Copy exactly the lines of the records below, and only those lines, beginning with the line that contains "Lemma DoubleHashB_length b" and ending with the line that contains "apply app_inj_1 in E as [F E];".

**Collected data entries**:
----
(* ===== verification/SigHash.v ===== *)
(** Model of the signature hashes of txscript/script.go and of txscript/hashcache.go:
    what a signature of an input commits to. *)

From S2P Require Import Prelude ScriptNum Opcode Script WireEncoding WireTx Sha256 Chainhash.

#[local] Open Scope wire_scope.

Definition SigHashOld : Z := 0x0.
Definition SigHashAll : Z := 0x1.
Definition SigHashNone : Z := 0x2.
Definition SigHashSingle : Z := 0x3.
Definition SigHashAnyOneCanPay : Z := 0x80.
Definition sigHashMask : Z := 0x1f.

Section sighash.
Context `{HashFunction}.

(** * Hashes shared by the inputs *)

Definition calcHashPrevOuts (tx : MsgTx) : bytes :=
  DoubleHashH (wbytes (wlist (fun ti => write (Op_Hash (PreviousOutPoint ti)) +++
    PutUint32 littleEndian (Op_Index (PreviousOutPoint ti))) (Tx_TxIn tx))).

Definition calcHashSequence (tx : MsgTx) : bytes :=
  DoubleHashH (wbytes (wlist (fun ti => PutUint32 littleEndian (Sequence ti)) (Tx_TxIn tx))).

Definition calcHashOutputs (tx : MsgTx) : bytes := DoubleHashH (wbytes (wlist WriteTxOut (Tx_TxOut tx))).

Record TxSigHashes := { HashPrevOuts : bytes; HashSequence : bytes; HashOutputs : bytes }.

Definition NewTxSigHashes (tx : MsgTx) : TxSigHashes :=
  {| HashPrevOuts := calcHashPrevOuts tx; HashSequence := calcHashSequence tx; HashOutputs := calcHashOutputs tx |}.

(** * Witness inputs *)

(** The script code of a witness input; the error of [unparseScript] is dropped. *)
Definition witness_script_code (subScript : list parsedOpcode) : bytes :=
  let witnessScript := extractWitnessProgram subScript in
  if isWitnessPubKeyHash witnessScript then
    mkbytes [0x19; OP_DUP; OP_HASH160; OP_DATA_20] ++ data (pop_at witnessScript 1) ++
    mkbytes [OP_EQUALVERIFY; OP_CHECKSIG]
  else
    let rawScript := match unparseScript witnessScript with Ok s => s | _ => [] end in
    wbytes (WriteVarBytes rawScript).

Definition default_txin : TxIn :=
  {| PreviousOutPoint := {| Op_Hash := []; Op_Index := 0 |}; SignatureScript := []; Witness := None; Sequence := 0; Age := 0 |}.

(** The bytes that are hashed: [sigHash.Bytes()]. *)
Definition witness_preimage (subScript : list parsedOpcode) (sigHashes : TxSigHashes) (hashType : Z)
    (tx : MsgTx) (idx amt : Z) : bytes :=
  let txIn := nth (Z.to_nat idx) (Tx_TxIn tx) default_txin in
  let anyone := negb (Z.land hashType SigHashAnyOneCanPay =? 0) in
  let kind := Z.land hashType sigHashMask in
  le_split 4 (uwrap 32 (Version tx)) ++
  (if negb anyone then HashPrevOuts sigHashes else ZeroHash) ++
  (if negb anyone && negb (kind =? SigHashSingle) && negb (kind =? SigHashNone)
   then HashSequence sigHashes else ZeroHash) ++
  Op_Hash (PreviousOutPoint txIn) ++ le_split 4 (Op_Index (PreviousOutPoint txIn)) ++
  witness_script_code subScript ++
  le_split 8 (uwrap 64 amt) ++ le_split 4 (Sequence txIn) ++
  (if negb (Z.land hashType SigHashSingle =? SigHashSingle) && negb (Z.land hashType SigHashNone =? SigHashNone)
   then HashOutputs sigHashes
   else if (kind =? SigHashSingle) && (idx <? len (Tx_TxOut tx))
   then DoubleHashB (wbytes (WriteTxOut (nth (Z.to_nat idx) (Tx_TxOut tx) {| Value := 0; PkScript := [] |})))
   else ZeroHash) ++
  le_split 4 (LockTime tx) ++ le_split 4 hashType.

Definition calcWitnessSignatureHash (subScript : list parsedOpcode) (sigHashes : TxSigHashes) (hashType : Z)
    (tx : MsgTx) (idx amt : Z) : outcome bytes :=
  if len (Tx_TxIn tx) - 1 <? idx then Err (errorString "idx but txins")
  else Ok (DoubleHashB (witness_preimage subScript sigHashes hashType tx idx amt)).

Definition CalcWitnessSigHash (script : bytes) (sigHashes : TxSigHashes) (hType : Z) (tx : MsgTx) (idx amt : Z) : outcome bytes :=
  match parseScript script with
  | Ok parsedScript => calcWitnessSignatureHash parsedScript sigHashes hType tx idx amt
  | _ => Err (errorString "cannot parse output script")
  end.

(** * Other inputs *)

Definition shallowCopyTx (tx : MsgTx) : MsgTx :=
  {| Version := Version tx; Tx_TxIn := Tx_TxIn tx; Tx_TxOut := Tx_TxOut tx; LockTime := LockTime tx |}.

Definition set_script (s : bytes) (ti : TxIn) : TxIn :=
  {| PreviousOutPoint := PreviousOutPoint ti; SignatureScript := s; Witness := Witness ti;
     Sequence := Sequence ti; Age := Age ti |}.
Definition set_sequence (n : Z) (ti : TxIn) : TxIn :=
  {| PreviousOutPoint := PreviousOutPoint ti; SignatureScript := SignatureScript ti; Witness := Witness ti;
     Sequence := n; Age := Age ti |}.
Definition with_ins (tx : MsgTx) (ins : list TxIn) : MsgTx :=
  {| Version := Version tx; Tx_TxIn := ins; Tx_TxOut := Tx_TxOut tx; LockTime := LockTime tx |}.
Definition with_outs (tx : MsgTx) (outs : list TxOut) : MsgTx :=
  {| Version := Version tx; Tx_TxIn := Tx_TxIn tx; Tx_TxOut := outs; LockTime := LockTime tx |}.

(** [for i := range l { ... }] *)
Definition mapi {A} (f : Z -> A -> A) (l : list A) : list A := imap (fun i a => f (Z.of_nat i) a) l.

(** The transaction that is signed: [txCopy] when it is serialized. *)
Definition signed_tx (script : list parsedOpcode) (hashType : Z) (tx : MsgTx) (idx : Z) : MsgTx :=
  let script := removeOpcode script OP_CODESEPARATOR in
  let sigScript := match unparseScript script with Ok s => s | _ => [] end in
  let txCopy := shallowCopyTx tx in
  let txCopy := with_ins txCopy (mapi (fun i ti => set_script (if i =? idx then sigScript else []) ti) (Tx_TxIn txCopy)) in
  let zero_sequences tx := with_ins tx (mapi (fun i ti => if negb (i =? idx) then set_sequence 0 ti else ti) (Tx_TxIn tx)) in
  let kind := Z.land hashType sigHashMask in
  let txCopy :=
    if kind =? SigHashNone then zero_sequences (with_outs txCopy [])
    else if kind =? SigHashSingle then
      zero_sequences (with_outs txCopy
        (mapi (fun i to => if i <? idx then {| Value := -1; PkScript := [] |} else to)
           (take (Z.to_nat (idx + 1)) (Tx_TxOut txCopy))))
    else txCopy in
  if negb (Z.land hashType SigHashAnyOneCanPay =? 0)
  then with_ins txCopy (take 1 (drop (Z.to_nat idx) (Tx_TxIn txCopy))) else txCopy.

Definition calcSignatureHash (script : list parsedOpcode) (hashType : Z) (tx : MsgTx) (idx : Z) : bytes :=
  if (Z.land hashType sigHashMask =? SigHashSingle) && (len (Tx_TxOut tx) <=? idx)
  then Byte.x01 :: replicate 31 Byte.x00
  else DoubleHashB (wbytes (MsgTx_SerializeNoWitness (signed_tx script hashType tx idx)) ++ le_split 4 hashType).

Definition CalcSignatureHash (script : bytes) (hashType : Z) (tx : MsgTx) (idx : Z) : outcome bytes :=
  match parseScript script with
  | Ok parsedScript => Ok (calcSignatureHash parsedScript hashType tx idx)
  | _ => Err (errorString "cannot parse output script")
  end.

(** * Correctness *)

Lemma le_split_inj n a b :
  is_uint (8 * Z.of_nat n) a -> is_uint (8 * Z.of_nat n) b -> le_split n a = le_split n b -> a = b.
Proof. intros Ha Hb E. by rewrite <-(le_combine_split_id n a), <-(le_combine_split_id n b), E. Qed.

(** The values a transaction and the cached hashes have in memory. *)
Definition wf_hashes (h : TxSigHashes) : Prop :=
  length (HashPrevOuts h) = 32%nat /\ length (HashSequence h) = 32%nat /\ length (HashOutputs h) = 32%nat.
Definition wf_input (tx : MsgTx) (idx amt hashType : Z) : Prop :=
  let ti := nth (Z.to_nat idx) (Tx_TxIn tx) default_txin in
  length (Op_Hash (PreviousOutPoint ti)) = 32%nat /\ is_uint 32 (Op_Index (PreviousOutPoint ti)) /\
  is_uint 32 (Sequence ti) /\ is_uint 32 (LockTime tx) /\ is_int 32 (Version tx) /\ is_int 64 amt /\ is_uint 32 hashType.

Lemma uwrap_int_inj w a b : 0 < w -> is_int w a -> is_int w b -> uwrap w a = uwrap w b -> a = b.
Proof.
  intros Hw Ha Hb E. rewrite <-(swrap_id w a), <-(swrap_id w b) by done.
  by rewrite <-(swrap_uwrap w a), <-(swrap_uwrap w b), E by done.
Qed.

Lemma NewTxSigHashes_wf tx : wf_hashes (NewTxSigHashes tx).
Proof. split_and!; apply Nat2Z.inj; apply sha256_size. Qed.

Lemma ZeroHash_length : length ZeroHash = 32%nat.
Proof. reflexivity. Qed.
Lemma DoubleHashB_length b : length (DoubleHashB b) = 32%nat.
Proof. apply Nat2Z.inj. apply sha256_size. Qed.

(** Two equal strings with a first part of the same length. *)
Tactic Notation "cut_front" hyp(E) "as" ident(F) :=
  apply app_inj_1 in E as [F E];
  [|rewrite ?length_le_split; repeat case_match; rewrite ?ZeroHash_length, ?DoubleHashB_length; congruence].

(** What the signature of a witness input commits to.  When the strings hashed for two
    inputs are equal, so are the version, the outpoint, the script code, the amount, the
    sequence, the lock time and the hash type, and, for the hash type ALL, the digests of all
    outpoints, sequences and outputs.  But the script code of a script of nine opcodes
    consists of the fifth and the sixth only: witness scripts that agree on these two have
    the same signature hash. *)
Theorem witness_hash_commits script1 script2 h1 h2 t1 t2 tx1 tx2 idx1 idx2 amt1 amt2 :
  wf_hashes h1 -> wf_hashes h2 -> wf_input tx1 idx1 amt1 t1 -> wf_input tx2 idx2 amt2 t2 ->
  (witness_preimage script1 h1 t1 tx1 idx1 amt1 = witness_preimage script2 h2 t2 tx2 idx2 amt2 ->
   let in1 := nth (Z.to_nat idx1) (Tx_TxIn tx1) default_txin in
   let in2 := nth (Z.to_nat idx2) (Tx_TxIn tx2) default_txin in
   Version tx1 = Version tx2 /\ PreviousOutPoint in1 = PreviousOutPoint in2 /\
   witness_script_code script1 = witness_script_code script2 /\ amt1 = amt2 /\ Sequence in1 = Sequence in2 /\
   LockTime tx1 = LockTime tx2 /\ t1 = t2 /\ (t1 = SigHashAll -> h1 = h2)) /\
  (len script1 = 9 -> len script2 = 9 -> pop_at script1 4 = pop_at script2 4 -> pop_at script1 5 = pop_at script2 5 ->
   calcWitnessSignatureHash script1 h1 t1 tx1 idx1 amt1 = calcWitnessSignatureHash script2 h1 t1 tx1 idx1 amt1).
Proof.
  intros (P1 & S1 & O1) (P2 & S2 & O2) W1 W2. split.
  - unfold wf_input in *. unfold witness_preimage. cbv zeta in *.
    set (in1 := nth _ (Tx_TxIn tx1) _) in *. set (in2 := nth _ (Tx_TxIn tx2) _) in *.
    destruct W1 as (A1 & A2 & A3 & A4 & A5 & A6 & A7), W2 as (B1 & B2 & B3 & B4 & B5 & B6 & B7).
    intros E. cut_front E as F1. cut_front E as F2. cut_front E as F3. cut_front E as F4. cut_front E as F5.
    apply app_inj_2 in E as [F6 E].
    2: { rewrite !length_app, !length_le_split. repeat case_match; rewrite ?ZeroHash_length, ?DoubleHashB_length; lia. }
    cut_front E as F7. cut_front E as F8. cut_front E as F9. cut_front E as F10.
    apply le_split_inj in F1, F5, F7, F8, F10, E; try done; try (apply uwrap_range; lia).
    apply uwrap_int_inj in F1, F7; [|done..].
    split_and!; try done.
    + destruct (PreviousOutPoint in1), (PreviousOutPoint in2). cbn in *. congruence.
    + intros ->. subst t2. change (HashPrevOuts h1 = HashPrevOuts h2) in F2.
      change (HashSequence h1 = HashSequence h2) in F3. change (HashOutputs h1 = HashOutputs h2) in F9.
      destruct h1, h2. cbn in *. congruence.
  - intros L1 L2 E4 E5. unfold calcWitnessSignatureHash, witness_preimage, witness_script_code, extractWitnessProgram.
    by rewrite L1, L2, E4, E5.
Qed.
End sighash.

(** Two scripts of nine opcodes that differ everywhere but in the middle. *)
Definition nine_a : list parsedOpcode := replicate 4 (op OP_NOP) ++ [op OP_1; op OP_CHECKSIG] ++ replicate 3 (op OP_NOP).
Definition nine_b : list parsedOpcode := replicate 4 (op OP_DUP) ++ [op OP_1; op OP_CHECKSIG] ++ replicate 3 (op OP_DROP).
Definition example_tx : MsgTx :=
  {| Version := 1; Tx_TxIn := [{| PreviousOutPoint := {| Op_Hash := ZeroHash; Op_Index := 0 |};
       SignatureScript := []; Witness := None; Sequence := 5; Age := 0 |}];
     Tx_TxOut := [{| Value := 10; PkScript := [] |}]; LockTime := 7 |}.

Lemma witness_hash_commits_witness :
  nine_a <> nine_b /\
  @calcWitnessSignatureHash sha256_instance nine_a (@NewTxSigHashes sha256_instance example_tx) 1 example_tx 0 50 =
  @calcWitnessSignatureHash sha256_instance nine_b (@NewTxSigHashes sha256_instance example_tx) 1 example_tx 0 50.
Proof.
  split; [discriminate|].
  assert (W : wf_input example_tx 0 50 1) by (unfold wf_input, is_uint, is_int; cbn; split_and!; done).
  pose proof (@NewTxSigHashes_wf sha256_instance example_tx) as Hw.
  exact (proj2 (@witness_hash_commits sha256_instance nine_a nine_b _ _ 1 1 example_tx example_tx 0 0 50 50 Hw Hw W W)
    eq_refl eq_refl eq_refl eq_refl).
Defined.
----
**Your solution**:
Lemma DoubleHashB_length b : length (DoubleHashB b) = 32%nat.
Proof. apply Nat2Z.inj. apply sha256_size. Qed.

(** Two equal strings with a first part of the same length. *)
Tactic Notation "cut_front" hyp(E) "as" ident(F) :=
  apply app_inj_1 in E as [F E];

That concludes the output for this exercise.